With regulatory approval from the U.S. Department of Agriculture, Upside Foods is entering a new chapter as they are now “officially a food company,” said COO Amy Chen.
“We are selling cultivated meat to real consumers, and we are certainly in the next chapter of scale up and commercialization.”
This new chapter brings the need for a new team, according to Chen, to not only scale the company but also the industry — which started with a few players and is now an industry which includes about 150 organizations.
New era means new challenges
“There’s a few opportunities and challenges that we as a company, and as an industry need to think about.” The first being technical scale up, Chen said.
“How do you take what's working at a couple of 1000 liters and scale it up to being able to produce millions of pounds, and how does the science translate at scale?” she added.
With the promotion of Kevin Kayser to chief scientific officer, it will be his responsibility to sort through these issues.
Kayser was previously the senior vice president of research and development before being promoted, and has a rich history which includes three decades in the biotech industry, at companies like SAFC, MilliporeSigma and Gas Technology Institute. At Upside, Kayser’s experience in the cultivated meat space started by leading strategy on how to feed the cells, when to feed them, and how to do that in a way that would create a delicious result, according to Chen, “this is still an ongoing process.”

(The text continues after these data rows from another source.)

Definition hashsize (n : Z) : Z := u64 (Z.shiftl 1 n).
Definition hashmask (n : Z) : Z := u64 (hashsize n - 1).

Definition aget (t : gmap Z Z) (i : Z) : Z := default 0 (t !! i).

Section assoc.
(** The function the global [hash] points to, and whether calloc succeeds. *)
Context (hash : hash_func).

(** hash(ITEM_key(it), it->nkey) *)
Definition item_hash (h : heap) (it : Z) : Z :=
  let i := geti h it in
  hash (it + sizeof_item + (if has i ITEM_CAS then 8 else 0)) (body i) (Z.to_nat (nkey i)).

Definition assoc_init (calloc_ok : bool) (hashtable_init : Z) (a : assoc_t) : res assoc_t :=
  let a := if decide (hashtable_init <> 0) then a <| hashpower := hashtable_init |> else a in
  if calloc_ok then Ok (a <| primary_hashtable := ∅ |>) else Abort.

(** (nkey == it->nkey) && (memcmp(key, ITEM_key(it), nkey) == 0) *)
Definition key_match (key : list Z) (nkey : Z) (i : item) : bool :=
  bool_decide (nkey = Heap.nkey i) &&
  bool_decide (take (Z.to_nat nkey) key = take (Z.to_nat nkey) (body i)).

(** The bucket a hash value is looked up in: [true] for the old table. *)
Definition bucket_of (a : assoc_t) (hv : Z) : bool * Z :=
  let oldbucket := u32 (Z.land hv (hashmask (hashpower a - 1))) in
  if expanding a && bool_decide (expand_bucket a <= oldbucket)
  then (true, oldbucket)
  else (false, Z.land hv (hashmask (hashpower a))).

Definition bucket (a : assoc_t) (sl : bool * Z) : Z :=
  if sl.1 then aget (old_hashtable a) sl.2 else aget (primary_hashtable a) sl.2.

Definition set_bucket (a : assoc_t) (sl : bool * Z) (p : Z) : assoc_t :=
  if sl.1 then a <| old_hashtable ::= <[sl.2 := p]> |>
  else a <| primary_hashtable ::= <[sl.2 := p]> |>.
(* ===== verification/PrefixStats.v ===== *)
(** * Statistics by key prefix (src/thread/stats.c)

    The hash of prefixes, the three record functions and the dump.  STATS_LOCK is
    held throughout each of them, so a call is one step.  The unit tests under
    UNIT_TEST are not modelled. *)

From S2P Require Import Prelude Hash Decimal.

Record prefix_stats_t := PrefixStats {
  prefix : list Z;
  prefix_len : Z;
  num_gets : Z;
  num_sets : Z;
  num_deletes : Z;
  num_hits : Z
}.

#[export] Instance prefix_stats_eta : Eta prefix_stats_t := fun s =>
  PrefixStats (prefix s) (prefix_len s) (num_gets s) (num_sets s) (num_deletes s) (num_hits s).

Definition PREFIX_HASH_SIZE : Z := 256.

(** The static variables; a chain is the list of the entries its pointers link. *)
Record prefix_globals := PrefixGlobals {
  prefix_stats : gmap Z (list prefix_stats_t);
  num_prefixes : Z;
  total_prefix_size : Z
}.

#[export] Instance prefix_globals_eta : Eta prefix_globals := fun s =>
  PrefixGlobals (prefix_stats s) (num_prefixes s) (total_prefix_size s).

Definition chain (g : prefix_globals) (b : Z) : list prefix_stats_t := default [] (prefix_stats g !! b).

Definition stats_prefix_init (g : prefix_globals) : prefix_globals := g <| prefix_stats := ∅ |>.

Definition stats_prefix_clear (g : prefix_globals) : prefix_globals :=
  g <| prefix_stats := foldl (fun m i => <[i := []]> m) (prefix_stats g) (seqZ 0 PREFIX_HASH_SIZE) |>
    <| num_prefixes := 0 |> <| total_prefix_size := 0 |>.

(** strncmp(a, b, n) == 0; a C string ends with the list. *)
Fixpoint strneq (n : nat) (a b : list Z) : bool :=
  match n with
  | O => true
  | S n => bool_decide (byte a 0 = byte b 0) && (bool_decide (byte a 0 = 0) || strneq n (drop 1 a) (drop 1 b))
  end.

Section stats.
Context (hash : hash_func) (prefix_delimiter : Z).

(** The length of the prefix of [key]; [None] is bailout. *)
Fixpoint prefix_length (key : list Z) (nkey : nat) (length : nat) : option nat :=
  match nkey with
  | O => None
  | S nkey =>
      if decide (byte key length = 0) then None
      else if decide (byte key length = prefix_delimiter) then Some length
      else prefix_length key nkey (S length)
  end.

(** The position in a chain of the first entry whose prefix compares equal. *)
Fixpoint find_pfs (l : list prefix_stats_t) (key : list Z) (length : nat) : option nat :=
  match l with
  | [] => None
  | pfs :: l => if strneq length (prefix pfs) key then Some O else S <$> find_pfs l key length
  end.

(** calloc and malloc answer [mem_ok]; the result is the entry's place, [None]
    for NULL. *)
Definition stats_prefix_find (key : list Z) (nkey : nat) (mem_ok : bool * bool) (g : prefix_globals) :
    option (Z * nat) * prefix_globals :=
  match prefix_length key nkey 0 with
  | None => (None, g)
  | Some length =>
      let hashval := hash 0 key length mod PREFIX_HASH_SIZE in
      match find_pfs (chain g hashval) key length with
      | Some i => (Some (hashval, i), g)
      | None =>
          if negb (mem_ok.1 && mem_ok.2) then (None, g)
          else
            let pfs := PrefixStats (take length key) (Z.of_nat length) 0 0 0 0 in
            (Some (hashval, O),
             g <| prefix_stats ::= <[hashval := pfs :: chain g hashval]> |>
               <| num_prefixes ::= fun n => s32 (n + 1) |>
               <| total_prefix_size ::= fun n => s32 (u64 (n + Z.of_nat length)) |>)
      end
  end.

(** if (NULL != pfs) f(pfs) *)
Definition with_pfs (r : option (Z * nat) * prefix_globals) (f : prefix_stats_t -> prefix_stats_t) : prefix_globals :=
  match r with
  | (None, g) => g
  | (Some (b, i), g) => g <| prefix_stats ::= <[b := alter f i (chain g b)]> |>
  end.

Definition inc (x : Z) : Z := u64 (x + 1).

Definition stats_prefix_record_get (key : list Z) (nkey : nat) (is_hit : bool) mem_ok (g : prefix_globals) :=
  with_pfs (stats_prefix_find key nkey mem_ok g) (fun p =>
    let p := p <| num_gets ::= inc |> in if is_hit then p <| num_hits ::= inc |> else p).
Definition stats_prefix_record_delete (key : list Z) (nkey : nat) mem_ok (g : prefix_globals) :=
  with_pfs (stats_prefix_find key nkey mem_ok g) (fun p => p <| num_deletes ::= inc |>).
Definition stats_prefix_record_set (key : list Z) (nkey : nat) mem_ok (g : prefix_globals) :=
  with_pfs (stats_prefix_find key nkey mem_ok g) (fun p => p <| num_sets ::= inc |>).

(** ** The dump *)

Definition crlf : list Z := [13; 10].
Definition format : list Z := lit "PREFIX %s get %llu hit %llu set %llu del %llu" ++ crlf.
Definition format_len : Z := Z.of_nat (length format).

(** What the format prints for an entry. *)
Definition print_pfs (p : prefix_stats_t) : list Z :=
  lit "PREFIX " ++ prefix p ++ lit " get " ++ dec_u (num_gets p) ++ lit " hit " ++ dec_u (num_hits p) ++
  lit " set " ++ dec_u (num_sets p) ++ lit " del " ++ dec_u (num_deletes p) ++ crlf.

However, now, Kayser’s focus will be how to create a meaningful impact throughout the entire category, and how to do that at scale.
“We know that we played a pioneering role in creating an industry, but we also realize the magnitude of the opportunity of really creating an industry that is operating at a scale and that has meaningful impact is going to take not only one company, but often will take an entire ecosystem of academic and industry partners to really move the needle,” said Chen.
Along with Kayser’s work, Upside’s new chief legal officer, Sean Edgett, will be responsible for tackling another industry wide challenge: regulatory headaches.
“We need to lay the tracks to make sure that government regulators understand what the approach of the technology is, so they can do the thorough reviews that they need to do to give consumers the opportunity to understand and also know that it's safe,” said Chen.
Edgett previously worked at X, formerly known as Twitter, for ten years as their general counsel.
“He had very broad remit there, everything from litigation, regulatory and corporate law, IT, merger and acquisition work, you name it,” said Chen.
Now at Upside, the company expects Edgett to guide it through the maze that is regulator approval work that is happening in the category right now.
“We are very deeply rooted in science and technology, and new novel approaches that have a lot of regulatory implications and scientific implications,” said Chen.
A challenge for the entire organization, as well as the industry at large, is educating consumers. “From a consumer perspective, we've got work to do, to educate consumers to get them on board with what cultivated meat is now that they can actually try it and put it in their mouths,” said Chen.
One way many companies are deciding to do this, is setting their sights on restaurants instead of retail.
Upside, for example, launched its cultivated chicken at Bar Crenn in San Francisco, through a partnership with three-Michelin-star chef Dominique Crenn. The reason for this, according to Chen, is that the consumer mindset is very different in a restaurant setting versus that in a grocery store.
“When you think about the frame of mind of a consumer when they go into a restaurant, they are more open to innovation. They know that a professional chef is going to prepare something that's going to be delicious,” Chen said. “That's an exciting proposition for consumers to experience cultivated meat for the first time.”